§ **Goal of the exercise**
Each record below is to be reproduced without any change.

(Data records)
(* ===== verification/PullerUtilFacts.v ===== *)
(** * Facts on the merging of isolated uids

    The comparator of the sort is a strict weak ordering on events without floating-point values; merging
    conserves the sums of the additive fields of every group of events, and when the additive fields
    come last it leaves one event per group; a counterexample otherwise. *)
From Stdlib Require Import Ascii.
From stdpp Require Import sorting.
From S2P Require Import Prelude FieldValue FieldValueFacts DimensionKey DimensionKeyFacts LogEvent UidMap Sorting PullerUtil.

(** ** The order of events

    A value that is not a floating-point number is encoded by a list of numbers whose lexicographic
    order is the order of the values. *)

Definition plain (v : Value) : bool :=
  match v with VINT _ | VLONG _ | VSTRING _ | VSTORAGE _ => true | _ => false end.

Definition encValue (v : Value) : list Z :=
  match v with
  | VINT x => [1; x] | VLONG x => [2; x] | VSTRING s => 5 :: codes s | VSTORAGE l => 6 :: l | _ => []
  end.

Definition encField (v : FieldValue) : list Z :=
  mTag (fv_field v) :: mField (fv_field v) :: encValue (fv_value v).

§ **Written answer**
(* ===== verification/PullerUtilFacts.v ===== *)
(** * Facts on the merging of isolated uids

    The comparator of the sort is a strict weak ordering on events without floating-point values; merging
    conserves the sums of the additive fields of every group of events, and when the additive fields
    come last it leaves one event per group; a counterexample otherwise. *)
From Stdlib Require Import Ascii.
From stdpp Require Import sorting.
From S2P Require Import Prelude FieldValue FieldValueFacts DimensionKey DimensionKeyFacts LogEvent UidMap Sorting PullerUtil.

(** ** The order of events

    A value that is not a floating-point number is encoded by a list of numbers whose lexicographic
    order is the order of the values. *)

Definition plain (v : Value) : bool :=
  match v with VINT _ | VLONG _ | VSTRING _ | VSTORAGE _ => true | _ => false end.

Definition encValue (v : Value) : list Z :=
  match v with
  | VINT x => [1; x] | VLONG x => [2; x] | VSTRING s => 5 :: codes s | VSTORAGE l => 6 :: l | _ => []
  end.

Definition encField (v : FieldValue) : list Z :=
  mTag (fv_field v) :: mField (fv_field v) :: encValue (fv_value v).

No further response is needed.